Il n'existe qu'une chose, ici-bas, méritant l'attention de ce noble artiste: la forme pure. Une scintillante locomotive, un obus effilé, une carafe sont des merveilles de ligne et de volume. La Marne sauva Paris de l'anéantissement, dites-vous! Quelle erreur est la vôtre, une nation ne meurt pas qui sut découvrir cette vérité magnifique: La sculpture sera désormais une géométrie inexplicable où les troncs de cône chevaucheront des parallélépipèdes.
Mortné est un petit propriétaire qui fait de l'art avec des prétentions de géant. Le désir qu'il exprima de ne s'intéresser qu'à son œuvre masque ses appétits gourmands. Il lui faut une bonne table, des vins de choix, une couche douillette. Il aime à vivre sans fièvre, à peine inquiété par les drames cinématographiques dont il est le fidèle admirateur. Disserter sur l'art contemporain en savourant une liqueur parfumée est autrement utile à l'humanité que le lancement de la grenade.
Dites à Mortné
—Vos subtiles arguties importent peu. La France est envahie, ravagée; votre maison elle-même est menacée, battez-vous!
Il vous répondra
—Me battre? Pourquoi? D'abord on ne m'a rien demandé. En outre, ça n'est pas intéressant. Ma maison est menacée. Qu'ils y viennent! Je ne suis ni un lâche ni un sot. Si je trouve un Boche en face de moi, je saurai l'abattre.
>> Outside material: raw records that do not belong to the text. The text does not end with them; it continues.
(** The protocol version from which a call exists; 255 for an unknown call. *)
Definition srpc_call_min_version_required (call_id : Z) : Z :=
  if call_in call_id [SUPLA_DCS_CALL_GETVERSION; SUPLA_SDC_CALL_GETVERSION_RESULT;
       SUPLA_SDC_CALL_VERSIONERROR; SUPLA_DCS_CALL_PING_SERVER;
       SUPLA_SDC_CALL_PING_SERVER_RESULT; SUPLA_DS_CALL_REGISTER_DEVICE;
       SUPLA_SD_CALL_REGISTER_DEVICE_RESULT; SUPLA_CS_CALL_REGISTER_CLIENT;
       SUPLA_SC_CALL_REGISTER_CLIENT_RESULT;
       SUPLA_DS_CALL_DEVICE_CHANNEL_VALUE_CHANGED; SUPLA_SD_CALL_CHANNEL_SET_VALUE;
       SUPLA_DS_CALL_CHANNEL_SET_VALUE_RESULT; SUPLA_SC_CALL_LOCATION_UPDATE;
       SUPLA_SC_CALL_LOCATIONPACK_UPDATE; SUPLA_SC_CALL_CHANNELPACK_UPDATE;
       SUPLA_SC_CALL_CHANNEL_VALUE_UPDATE; SUPLA_CS_CALL_GET_NEXT; SUPLA_SC_CALL_EVENT;
       SUPLA_CS_CALL_CHANNEL_SET_VALUE] then 1
  else
  if call_in call_id [SUPLA_DS_CALL_REGISTER_DEVICE_B;
       SUPLA_DCS_CALL_SET_ACTIVITY_TIMEOUT; SUPLA_SDC_CALL_SET_ACTIVITY_TIMEOUT_RESULT] then 2
  else
  if call_in call_id [SUPLA_CS_CALL_CHANNEL_SET_VALUE_B] then 3
  else
  if call_in call_id [SUPLA_DS_CALL_GET_FIRMWARE_UPDATE_URL;
       SUPLA_SD_CALL_GET_FIRMWARE_UPDATE_URL_RESULT] then 5
  else
  if call_in call_id [SUPLA_DS_CALL_REGISTER_DEVICE_C; SUPLA_CS_CALL_REGISTER_CLIENT_B] then 6
  else
  if call_in call_id [SUPLA_CS_CALL_REGISTER_CLIENT_C; SUPLA_DS_CALL_REGISTER_DEVICE_D;
       SUPLA_DCS_CALL_GET_REGISTRATION_ENABLED;
       SUPLA_SDC_CALL_GET_REGISTRATION_ENABLED_RESULT] then 7
  else
  if call_in call_id [SUPLA_SC_CALL_CHANNELPACK_UPDATE_B] then 8
  else
  if call_in call_id [SUPLA_SC_CALL_REGISTER_CLIENT_RESULT_B;
       SUPLA_SC_CALL_CHANNELGROUP_PACK_UPDATE;
       SUPLA_SC_CALL_CHANNELGROUP_RELATION_PACK_UPDATE;
       SUPLA_SC_CALL_CHANNELVALUE_PACK_UPDATE; SUPLA_CS_CALL_SET_VALUE] then 9
  else
  if call_in call_id [SUPLA_DS_CALL_DEVICE_CHANNEL_EXTENDEDVALUE_CHANGED;
       SUPLA_SC_CALL_CHANNELEXTENDEDVALUE_PACK_UPDATE;
       SUPLA_CS_CALL_OAUTH_TOKEN_REQUEST; SUPLA_SC_CALL_OAUTH_TOKEN_REQUEST_RESULT;
       SUPLA_DS_CALL_REGISTER_DEVICE_E; SUPLA_CS_CALL_SUPERUSER_AUTHORIZATION_REQUEST;
       SUPLA_SC_CALL_SUPERUSER_AUTHORIZATION_RESULT;
       SUPLA_CS_CALL_DEVICE_CALCFG_REQUEST; SUPLA_SC_CALL_DEVICE_CALCFG_RESULT;
       SUPLA_SD_CALL_DEVICE_CALCFG_REQUEST; SUPLA_DS_CALL_DEVICE_CALCFG_RESULT;
       SUPLA_SC_CALL_CHANNELGROUP_PACK_UPDATE_B; SUPLA_SC_CALL_CHANNELPACK_UPDATE_C] then 10
  else
  if call_in call_id [SUPLA_DCS_CALL_GET_USER_LOCALTIME;
       SUPLA_DCS_CALL_GET_USER_LOCALTIME_RESULT; SUPLA_CS_CALL_DEVICE_CALCFG_REQUEST_B] then 11
  else
  if call_in call_id [SUPLA_CS_CALL_REGISTER_CLIENT_D;
       SUPLA_CSD_CALL_GET_CHANNEL_STATE; SUPLA_DSC_CALL_CHANNEL_STATE_RESULT;
       SUPLA_CS_CALL_GET_CHANNEL_BASIC_CFG; SUPLA_SC_CALL_CHANNEL_BASIC_CFG_RESULT;
       SUPLA_CS_CALL_SET_CHANNEL_FUNCTION; SUPLA_SC_CALL_SET_CHANNEL_FUNCTION_RESULT;
       SUPLA_DCS_CALL_SET_CHANNEL_CAPTION; SUPLA_SCD_CALL_SET_CHANNEL_CAPTION_RESULT;
       SUPLA_CS_CALL_CLIENTS_RECONNECT_REQUEST;
       SUPLA_SC_CALL_CLIENTS_RECONNECT_REQUEST_RESULT;
       SUPLA_CS_CALL_SET_REGISTRATION_ENABLED;
       SUPLA_SC_CALL_SET_REGISTRATION_ENABLED_RESULT;
       SUPLA_CS_CALL_DEVICE_RECONNECT_REQUEST;
       SUPLA_SC_CALL_DEVICE_RECONNECT_REQUEST_RESULT;
       SUPLA_DS_CALL_DEVICE_CHANNEL_VALUE_CHANGED_B;
       SUPLA_DS_CALL_DEVICE_CHANNEL_VALUE_CHANGED_C;
       SUPLA_DS_CALL_GET_CHANNEL_FUNCTIONS; SUPLA_SD_CALL_GET_CHANNEL_FUNCTIONS_RESULT;
       SUPLA_CS_CALL_GET_SUPERUSER_AUTHORIZATION_RESULT] then 12
  else
  if call_in call_id [SUPLA_SD_CALL_CHANNELGROUP_SET_VALUE] then 13
  else
  if call_in call_id [SUPLA_CS_CALL_SET_LOCATION_CAPTION;
       SUPLA_SC_CALL_SET_LOCATION_CAPTION_RESULT] then 14
  else
  if call_in call_id [SUPLA_SC_CALL_CHANNELPACK_UPDATE_D;
       SUPLA_SC_CALL_CHANNEL_VALUE_UPDATE_B; SUPLA_SC_CALL_CHANNELVALUE_PACK_UPDATE_B] then 15
  else
  if call_in call_id [SUPLA_DS_CALL_GET_CHANNEL_CONFIG;
       SUPLA_SD_CALL_GET_CHANNEL_CONFIG_RESULT; SUPLA_DS_CALL_ACTIONTRIGGER] then 16
  else
  if call_in call_id [SUPLA_SC_CALL_REGISTER_CLIENT_RESULT_C; SUPLA_CS_CALL_TIMER_ARM] then 17
  else
  if call_in call_id [SUPLA_SC_CALL_SCENE_PACK_UPDATE;
       SUPLA_SC_CALL_SCENE_STATE_PACK_UPDATE] then 18
  else
  if call_in call_id [SUPLA_CS_CALL_EXECUTE_ACTION;
       SUPLA_CS_CALL_EXECUTE_ACTION_WITH_AUTH; SUPLA_SC_CALL_ACTION_EXECUTION_RESULT;
       SUPLA_SC_CALL_REGISTER_CLIENT_RESULT_D;
       SUPLA_CS_CALL_GET_CHANNEL_VALUE_WITH_AUTH;
       SUPLA_SC_CALL_GET_CHANNEL_VALUE_RESULT; SUPLA_CS_CALL_SET_SCENE_CAPTION;
       SUPLA_SC_CALL_SET_SCENE_CAPTION_RESULT] then 19
  else
  if call_in call_id [SUPLA_DS_CALL_REGISTER_PUSH_NOTIFICATION;
       SUPLA_DS_CALL_SEND_PUSH_NOTIFICATION; SUPLA_CS_CALL_REGISTER_PN_CLIENT_TOKEN;
       SUPLA_SC_CALL_REGISTER_PN_CLIENT_TOKEN_RESULT;
       SUPLA_CS_CALL_SET_CHANNEL_GROUP_CAPTION;
       SUPLA_SC_CALL_SET_CHANNEL_GROUP_CAPTION_RESULT] then 20
  else
  if call_in call_id [SUPLA_DS_CALL_SET_CHANNEL_CONFIG;
       SUPLA_SD_CALL_SET_CHANNEL_CONFIG_RESULT; SUPLA_SD_CALL_SET_CHANNEL_CONFIG;
       SUPLA_DS_CALL_SET_CHANNEL_CONFIG_RESULT; SUPLA_DS_CALL_SET_DEVICE_CONFIG;
       SUPLA_SD_CALL_SET_DEVICE_CONFIG_RESULT; SUPLA_SD_CALL_SET_DEVICE_CONFIG;
       SUPLA_DS_CALL_SET_DEVICE_CONFIG_RESULT;
       SUPLA_SC_CALL_CHANNEL_RELATION_PACK_UPDATE; SUPLA_CS_CALL_GET_CHANNEL_CONFIG;
       SUPLA_SC_CALL_CHANNEL_CONFIG_UPDATE_OR_RESULT; SUPLA_CS_CALL_SET_CHANNEL_CONFIG;
       SUPLA_CS_CALL_GET_DEVICE_CONFIG; SUPLA_SC_CALL_DEVICE_CONFIG_UPDATE_OR_RESULT;
       SUPLA_SD_CALL_CHANNEL_CONFIG_FINISHED] then 21
  else
  if call_in call_id [SUPLA_SC_CALL_CHANNELPACK_UPDATE_E;
       SUPLA_DS_CALL_REGISTER_DEVICE_F] then 23
  else
  if call_in call_id [SUPLA_DS_CALL_REGISTER_DEVICE_G;
       SUPLA_SD_CALL_REGISTER_DEVICE_RESULT_B; SUPLA_DS_CALL_SET_SUBDEVICE_DETAILS] then 25
  else
  if call_in call_id [SUPLA_SC_CALL_CHANNEL_STATE_PACK_UPDATE] then 26
  else
  255.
Mortné admet le corps à corps. Menacé directement dans ses biens, il se battrait; il ne permettrait pas qu'un Allemand vînt détruire les glaises informes où il croit avoir affirmé son génie. Mais à quoi bon épouser les querelles de la nation?
Une légion innombrable a pu descendre vers Paris, férocement armée, ayant asservi la science à sa fureur guerrière. Des mortiers de 420, de puissants obusiers auraient fait pleuvoir sur la capitale un déluge de fer si nos armées n'avaient arrêté la progression rapide de cette légion. Cela importait peu.
Mais qu'il s'en fût présenté un, un seul de ces envahisseurs, non pas un obus, mais un homme, dans la demeure de Mortné, il nous eût alors montré qu'il savait, lui aussi, se battre et triompher.
Au retour, satisfait d'avoir retrouvé le cher visage qu'il aimait et la douceur archaïque de son quartier, Un Tel, un instant, a pu se griser d'un éphémère triomphe. Certes, les gamines aux nattes enrubannées et les vieillards l'accueillirent avec une évidente admiration. Mais il a vite compris que la lutte n'était pas terminée, qu'il lui fallait encore défendre contre les mensonges dorés de la légende la vérité de sa douleur et arracher aux mains des égoïstes qui s'en nourrissent les fruits de la patrie, ce clair jardin que les soldats ont protégé des foudres et de la mort.